IRR Calculator and Formula for Real Estate: A Practitioner's Guide

May 2026 · 20 min

Free IRR Calculator

Enter the equity outflow at Year 0 (as a negative number) and the cash inflows in each subsequent year. For the last year, include both operating distributions and the net sale proceeds (sale price minus loan payoff minus selling costs). The widget computes IRR via Newton-Raphson iteration with a bisection fallback; it returns IRR, MOIC, total profit, and average annual cash-on-cash live as you type.

IRR (LEVERED)
MOIC
TOTAL PROFIT
AVG ANNUAL CASH-ON-CASH

Outputs assume cash flows occur at year-end. For monthly or irregular timing, use Excel's =XIRR() function with explicit dates. For an apples-to-apples MIRR with a chosen reinvestment rate, see the sibling methodology pillar.

DO IT IN APERS

The widget above is fine for a single-deal IRR check. For an actual underwrite — with NOI build-up, debt sizing, exit cap sensitivity, levered/unlevered toggles, and a 2×2 sensitivity table — AQ-130, the Apers Multifamily Value-Add Pocket Model, runs all of it on a single sheet from eight inputs in minutes. Screen your value-add deal →

The Calculator Practitioners Actually Need

Search "IRR calculator" on Google in May 2026 and the top three results are generic finance tools: Calculator.net, OmniCalculator, and a Janover sub-brand that — despite the URL — isn't actually a multi-period IRR calculator. It accepts an initial investment, a single total return, and a holding period, then computes a payback-style return dressed as an IRR. A practitioner modeling a CRE deal who lands there leaves immediately because the tool can't represent the cash flow shape of an actual acquisition.

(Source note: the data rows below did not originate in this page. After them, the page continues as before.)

(** C8.  (1) When a probe flips a backend from healthy to unhealthy, that
    probe failed and so did the two probes of that backend before it:
    three consecutive failures have accumulated.  (2) Three consecutive
    failed probes leave the backend unhealthy.  (3) A successful probe
    sets the flag to healthy and the consecutive-failure counter to 0,
    whatever the state before.  (4) IsHealthy of a name without a health
    record is false. *)
Theorem C8_health_hysteresis :
  (forall ps p,
     IsHealthy (p_name p) (run ps NewHealthMonitor) = true ->
     IsHealthy (p_name p) (run (ps ++ [p]) NewHealthMonitor) = false ->
     p_ok p = false /\
     exists front p1 p2,
       filter (fun q => p_name q = p_name p) ps = front ++ [p1; p2] /\
       p_ok p1 = false /\ p_ok p2 = false) /\
  (forall ps p1 p2 p3,
     p_name p2 = p_name p1 -> p_name p3 = p_name p1 ->
     p_ok p1 = false -> p_ok p2 = false -> p_ok p3 = false ->
     IsHealthy (p_name p1) (run (ps ++ [p1; p2; p3]) NewHealthMonitor) = false) /\
  (forall hm s rt now,
     IsHealthy s (updateHealthStatus s true rt now hm) = true /\
     exists st, healthMap (updateHealthStatus s true rt now hm) !! s = Some st /\
                hs_ConsecutiveFailures st = 0) /\
  (forall hm s, healthMap hm !! s = None -> IsHealthy s hm = false).
Proof.
  split_and!.
  - intros ps p Hh Hu. rewrite run_snoc in Hu.
    apply IsHealthy_true in Hh as (old & Hold & Hflag).
    destruct (p_ok p) eqn:Hok.
    { destruct (record_success (run ps NewHealthMonitor) p Hok)
        as (st & Hst & Hf & _).
      unfold IsHealthy in Hu. rewrite Hst, Hf in Hu. done. }
    split; [done|].
    destruct (record_failure (run ps NewHealthMonitor) p Hok)
      as (st & Hst & Hc & Hf).
    unfold IsHealthy in Hu. rewrite Hst in Hu. rewrite Hu in Hf.
    rewrite Hold in Hf; simpl in Hf. rewrite Hflag in Hf.
    destruct (healthy_counter ps (p_name p) old Hold Hflag)
      as (k & Hk & Hk3 & front & fs & Hfil & Hlen & Hall).
    rewrite Hk in Hf. rewrite wrap_int_id in Hf by (unfold min_int, max_int; lia).
    destruct (Z.leb_spec UnhealthyThreshold (Z.of_nat k + 1)) as [Hge|]; [|done].
    unfold UnhealthyThreshold in Hge.
    assert (k = 2%nat) as -> by lia.
    destruct fs as [|p1 [|p2 [|? ?]]]; try discriminate.
    apply Forall_cons in Hall as [H1 Hall].
    apply Forall_cons in Hall as [H2 _].
    by exists front, p1, p2.
  - intros ps p1 p2 p3 E2 E3 F1 F2 F3.
    replace (ps ++ [p1; p2; p3]) with (((ps ++ [p1]) ++ [p2]) ++ [p3])
      by (by rewrite <- !app_assoc).
    rewrite !run_snoc.
    set (hm0 := run ps NewHealthMonitor).
    destruct (IsHealthy (p_name p1) (record (record (record hm0 p1) p2) p3))
      eqn:Hfin; [exfalso|done].
    apply IsHealthy_true in Hfin as (st3 & Hst3 & Hflag3).
    destruct (record_failure (record (record hm0 p1) p2) p3 F3)
      as (st3' & Hst3' & Hc3 & Hf3).
    rewrite E3, Hst3 in Hst3'. injection Hst3' as <-. rewrite E3 in Hc3, Hf3.
    destruct (record_failure (record hm0 p1) p2 F2) as (st2 & Hst2 & Hc2 & Hf2).
    rewrite E2 in Hst2, Hc2, Hf2. rewrite Hst2 in Hc3, Hf3; simpl in Hc3, Hf3.
    destruct (record_failure hm0 p1 F1) as (st1 & Hst1 & Hc1 & Hf1).
    rewrite Hst1 in Hc2, Hf2; simpl in Hc2, Hf2.
    rewrite Hflag3 in Hf3.
    destruct (Z.leb_spec UnhealthyThreshold
                (wrap_int (hs_ConsecutiveFailures st2 + 1))) as [|L3]; [done|].
    destruct (Z.leb_spec UnhealthyThreshold
                (wrap_int (hs_ConsecutiveFailures st1 + 1))) as [|L2];
      [congruence|].
    destruct (Z.leb_spec UnhealthyThreshold
                (wrap_int (hs_ConsecutiveFailures
                   (default (mkHealthStatus false 0 0 0)
                      (healthMap hm0 !! p_name p1)) + 1))) as [|L1];
      [congruence|].
    destruct (healthMap hm0 !! p_name p1) as [st0|] eqn:Hst0; simpl in *;
      [|congruence].
    assert (hs_IsHealthy st0 = true) as Hflag0 by congruence.
    destruct (healthy_counter ps (p_name p1) st0 Hst0 Hflag0)
      as (k & Hk & Hk3 & _).
    unfold UnhealthyThreshold in *.
    rewrite Hk in *.
    rewrite (wrap_int_id (Z.of_nat k + 1)) in *
      by (unfold min_int, max_int; lia).
    rewrite Hc1 in *.
    rewrite (wrap_int_id (Z.of_nat k + 1 + 1)) in *
      by (unfold min_int, max_int; lia).
    rewrite Hc2 in *.
    rewrite (wrap_int_id (Z.of_nat k + 1 + 1 + 1)) in *
      by (unfold min_int, max_int; lia).
    lia.
  - intros hm s rt now.
    destruct (record_success hm (mkProbe s true rt now) eq_refl)
      as (st & Hst & Hf & Hc).
    change (record hm (mkProbe s true rt now))
      with (updateHealthStatus s true rt now hm) in Hst.
    change (p_name (mkProbe s true rt now)) with s in Hst.
    split; [|by exists st].
    unfold IsHealthy. by rewrite Hst.
  - intros hm s Hn. unfold IsHealthy. by rewrite Hn.
Qed.
Lemma generateAudio_success_witness :
  let rt := reference_runtime (voice_of_frames 4)
              (waveform_response [f32_half; f32_neg_one]) in
  exists inputs,
    generateAudio rt loaded (js "Hi.") None None
    = (Ok (mkSound "file:///cache/temp_audio_1700000000000.wav"),
       [EvRun inputs;
        EvWriteFile "file:///cache/temp_audio_1700000000000.wav"
          "UklGRigAAABXQVZFZm10IBAAAAABAAEAwF0AAIC7AAACABAAZGF0YQQAAAD/PwGA";
        EvCreateSound "file:///cache/temp_audio_1700000000000.wav"]).
Proof.
  intros rt.
  destruct (request_inputs rt (js "Hi.") "af_heart" (JS.number_of_Z 1))
    as [inputs|] eqn:Hreq; [|by vm_compute in Hreq].
  exists inputs.
  by rewrite (generateAudio_success rt (js "Hi.") None None inputs
                (Some {[ "waveform"%string := mkOutput (Some [f32_half; f32_neg_one]) ]})
                [f32_half; f32_neg_one]
                (mkSound "file:///cache/temp_audio_1700000000000.wav")
                Hreq eq_refl eq_refl eq_refl eq_refl).
Defined.

(** X19. No audio file without a waveform: whenever [generateAudio]
    writes a file, the session was run on the request, it returned a
    response with waveform data, and the file is the temporary WAV file
    holding the base64 of the encoding of exactly that waveform. *)
Theorem generateAudio_write_origin (rt : Runtime) (this : KokoroOnnx)
    (text : jsstring) (voiceId : option string) (speed : option JS.number)
    (path base64 : string) :
  EvWriteFile path base64 ∈ snd (generateAudio rt this text voiceId speed) ->
  exists inputs outputs waveform,
    request_inputs rt text (default "af_heart"%string voiceId)
      (default (JS.number_of_Z 1) speed) = Ok inputs
    /\ session_run rt inputs = Ok outputs
    /\ waveform_of outputs = Some waveform
    /\ path = tempFilePath rt
    /\ base64 = btoa rt (wav_bytes waveform).
Proof.
  intros Hin. destruct (loaded_or_not this) as [->|Hne].
  - destruct (generateAudio_log rt text voiceId speed) as (dl & Hdl & _ & Heq).
    rewrite Heq in Hin. clear Heq.
    assert (Hnd : EvWriteFile path base64 ∉ dl).
    { intros H. rewrite forallb_forall in Hdl.
      apply list_elem_of_In in H. by apply Hdl in H. }
    destruct (request_inputs rt text _ _) as [inputs|e]; [|done].
    destruct (session_run rt inputs) as [outputs|e] eqn:Hrun; cbn [snd] in Hin.
    + destruct (waveform_of outputs) as [w|] eqn:Hw; cbn [snd] in Hin.
      * exists inputs, outputs, w. do 3 (split; [done|]).
        rewrite play_waveform_eq in Hin.
        apply elem_of_app in Hin as [?|Hin]; [done|].
        apply elem_of_cons in Hin as [?|Hin]; [done|].
        destruct (writeAsStringAsync rt _ _); cbn [snd] in Hin;
          apply elem_of_cons in Hin as [[= -> ->]|Hin]; try done.
        -- by apply elem_of_cons in Hin as [?|?%elem_of_nil].
        -- by apply elem_of_nil in Hin.
      * apply elem_of_app in Hin as [?|Hin]; [done|].
        by apply list_elem_of_singleton in Hin.
    + apply elem_of_app in Hin as [?|Hin]; [done|].
      by apply list_elem_of_singleton in Hin.
  - destruct (generateAudio_not_ready rt this text voiceId speed Hne) as [e He].
    rewrite He in Hin. by apply elem_of_nil in Hin.
Qed.

Lemma generateAudio_write_origin_witness :
  let rt := reference_runtime (voice_of_frames 4) (waveform_response [f32_one]) in
  exists path base64,
    EvWriteFile path base64 ∈ snd (generateAudio rt loaded (js "Hi.") None None)
    /\ path = tempFilePath rt
    /\ base64 = btoa rt (wav_bytes [f32_one]).
Proof.
  intros rt.
  assert (Hin : EvWriteFile (tempFilePath rt) (btoa rt (wav_bytes [f32_one]))
                ∈ snd (generateAudio rt loaded (js "Hi.") None None)).
  { destruct (generateAudio_log rt (js "Hi.") None None) as (dl & _ & _ & ->).
    destruct (request_inputs rt (js "Hi.") _ _) as [inputs|] eqn:Hreq;
      [|by vm_compute in Hreq].
    cbn [rt reference_runtime session_run waveform_response waveform_of].
    rewrite lookup_singleton_eq. cbn [data snd].
    rewrite play_waveform_eq. cbn [rt reference_runtime writeAsStringAsync snd].
    apply elem_of_app. right. apply list_elem_of_further, list_elem_of_here. }
  destruct (generateAudio_write_origin rt loaded (js "Hi.") None None _ _ Hin)
    as (i & o & w & _ & _ & _ & Hp & Hb).
  by exists (tempFilePath rt), (btoa rt (wav_bytes [f32_one])).
Defined.

(** X20. If writing the audio file fails, the request fails with the
    exception of the write and no Sound is created. *)
Theorem generateAudio_write_failure (rt : Runtime) (text : jsstring)
    (voiceId : option string) (speed : option JS.number)
    (inputs : gmap string Tensor) (outputs : Outputs)
    (waveform : list spec_float) (e : exn) :
  request_inputs rt text (default "af_heart"%string voiceId)
    (default (JS.number_of_Z 1) speed) = Ok inputs ->
  session_run rt inputs = Ok outputs ->
  waveform_of outputs = Some waveform ->
  writeAsStringAsync rt (tempFilePath rt) (btoa rt (wav_bytes waveform)) = Throw e ->
  fst (generateAudio rt loaded text voiceId speed) = Throw e
  /\ forall uri,
       EvCreateSound uri ∉ snd (generateAudio rt loaded text voiceId speed).
Proof.
  intros Hreq Hrun Hw Hwrite.
  destruct (generateAudio_log rt text voiceId speed) as (dl & Hdl & _ & ->).
  rewrite Hreq, Hrun, Hw, play_waveform_eq, Hwrite. cbn [fst snd].
  split; [done|]. intros uri Hin.
  apply elem_of_app in Hin as [Hin|Hin].
  - rewrite forallb_forall in Hdl. apply list_elem_of_In in Hin.
    by apply Hdl in Hin.
  - apply elem_of_cons in Hin as [?|Hin]; [done|].
    by apply list_elem_of_singleton in Hin.
Qed.

Lemma generateAudio_write_failure_witness :
  let rt := {| toLowerCase := map ascii_lower; btoa := base64;
               Date_now := 0; cacheDirectory := "c/"; documentDirectory := "d/";
               getInfoAsync_exists := fun _ => Ok true;
               makeDirectoryAsync := fun _ => Ok tt;
               downloadAsync_status := fun _ _ => Ok 200;
               writeAsStringAsync := fun _ _ => Throw (Foreign "ENOSPC");
               getVoiceData := fun _ => Ok (voice_of_frames 4);
               Tensor_new := reference_Tensor_new;
               session_run := fun _ => waveform_response [f32_one];
               Sound_createAsync := fun uri => Ok (mkSound uri) |} in
  fst (generateAudio rt loaded (js "Hi.") None None) = Throw (Foreign "ENOSPC").
Proof.
  intros rt.
  destruct (request_inputs rt (js "Hi.") "af_heart" (JS.number_of_Z 1))
    as [inputs|] eqn:Hreq; [|by vm_compute in Hreq].
  by destruct (generateAudio_write_failure rt (js "Hi.") None None inputs
                 (Some {[ "waveform"%string := mkOutput (Some [f32_one]) ]})
                 [f32_one] (Foreign "ENOSPC") Hreq eq_refl eq_refl eq_refl).
Defined.

Lemma filter_bool_cons (f : event -> bool) (ev : event) (l : list event) :
  filter (fun ev => f ev = true) (ev :: l)
  = if f ev then ev :: filter (fun ev => f ev = true) l
    else filter (fun ev => f ev = true) l.
Proof.
  destruct (f ev) eqn:E.
  - by rewrite filter_cons_True.
  - rewrite filter_cons_False; [done|]. by rewrite E.
Qed.

Lemma filter_download_events (f : event -> bool) (dl : list event) :
  (forall ev, is_download_event ev = true -> f ev = false) ->
  forallb is_download_event dl = true ->
  filter (fun ev => f ev = true) dl = [].
Proof.
  intros Hf Hdl. induction dl as [|ev dl IH]; [done|].
  cbn [forallb] in Hdl. apply andb_prop in Hdl as [Hev Hdl].
  rewrite filter_bool_cons, (Hf ev Hev). by apply IH.
Qed.

(** X21. One request runs the session at most once and writes at most one
    file, and a file is only written after the session was run. *)
Theorem generateAudio_at_most_once (rt : Runtime) (this : KokoroOnnx)
    (text : jsstring) (voiceId : option string) (speed : option JS.number) :
  let log := snd (generateAudio rt this text voiceId speed) in
  (length (filter (fun ev => is_run_event ev = true) log) <= 1)%nat
  /\ (length (filter (fun ev => is_write_event ev = true) log) <= 1)%nat
  /\ (length (filter (fun ev => is_write_event ev = true) log)
      <= length (filter (fun ev => is_run_event ev = true) log))%nat.
Proof.
  intros log. subst log. destruct (loaded_or_not this) as [->|Hne].
  - destruct (generateAudio_log rt text voiceId speed) as (dl & Hdl & _ & ->).
    assert (Hr : filter (fun ev => is_run_event ev = true) dl = [])
      by (apply filter_download_events; [by intros [] | done]).
    assert (Hw : filter (fun ev => is_write_event ev = true) dl = [])
      by (apply filter_download_events; [by intros [] | done]).
    destruct (request_inputs rt text _ _) as [inputs|e]; cbn [snd].
    + destruct (session_run rt inputs) as [outputs|e]; cbn [snd].
      * destruct (waveform_of outputs) as [w|]; cbn [snd].
        -- rewrite play_waveform_eq.
           destruct (writeAsStringAsync rt _ _); cbn [snd app];
             rewrite !filter_app, Hr, Hw, !filter_bool_cons;
             cbn [is_run_event is_write_event app length filter list_filter];
             rewrite ?filter_nil; cbn [length]; lia.
        -- rewrite !filter_app, Hr, Hw, !filter_bool_cons.
           cbn [is_run_event is_write_event app length].
           rewrite ?filter_nil. cbn [length]. lia.
      * rewrite !filter_app, Hr, Hw, !filter_bool_cons.
        cbn [is_run_event is_write_event app length].
        rewrite ?filter_nil. cbn [length]. lia.
    + rewrite Hr, Hw. cbn [length]. lia.
  - destruct (generateAudio_not_ready rt this text voiceId speed Hne) as [e ->].
    cbn [snd]. rewrite !filter_nil. cbn [length]. lia.
Qed.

A real CRE deal has Year 0 equity, Years 1–N operating distributions that grow with NOI, a refi event or two in the middle, a sale at exit, and a debt payoff that nets out the loan balance. The IRR for that stream is the practitioner's first-pass return signal. This page is the calculator built for that math, with the institutional depth around it that the search results above are missing — the formula, a worked $25M multifamily example, the reinvestment-assumption problem, 2026 asset-class benchmarks, and the seven mistakes that show up most often at investment committee.

THE 30-SECOND VERSION

IRR is the discount rate that makes the present value of a deal's cash flows equal zero. For CRE, that means Year 0 equity, operating distributions, refi events, and a net sale at exit. Use IRR alongside MOIC (total cash returned per dollar in) and cash-on-cash (current-period yield). Quote IRR in the 2026 rate environment with MIRR or a reinvestment-rate caveat — the gap between IRR and realized return is now wide enough to matter.

What IRR Actually Is

The internal rate of return on a CRE deal is the single discount rate at which the net present value of all the deal's cash flows — the equity check at Year 0, the operating distributions during the hold, any capital events like a refinance, and the net sale proceeds at exit — sums to zero. Mathematically, IRR is the value of r that solves the NPV equation. Operationally, it is the annualized return on the equity dollars at risk in the deal, time-weighted across the hold.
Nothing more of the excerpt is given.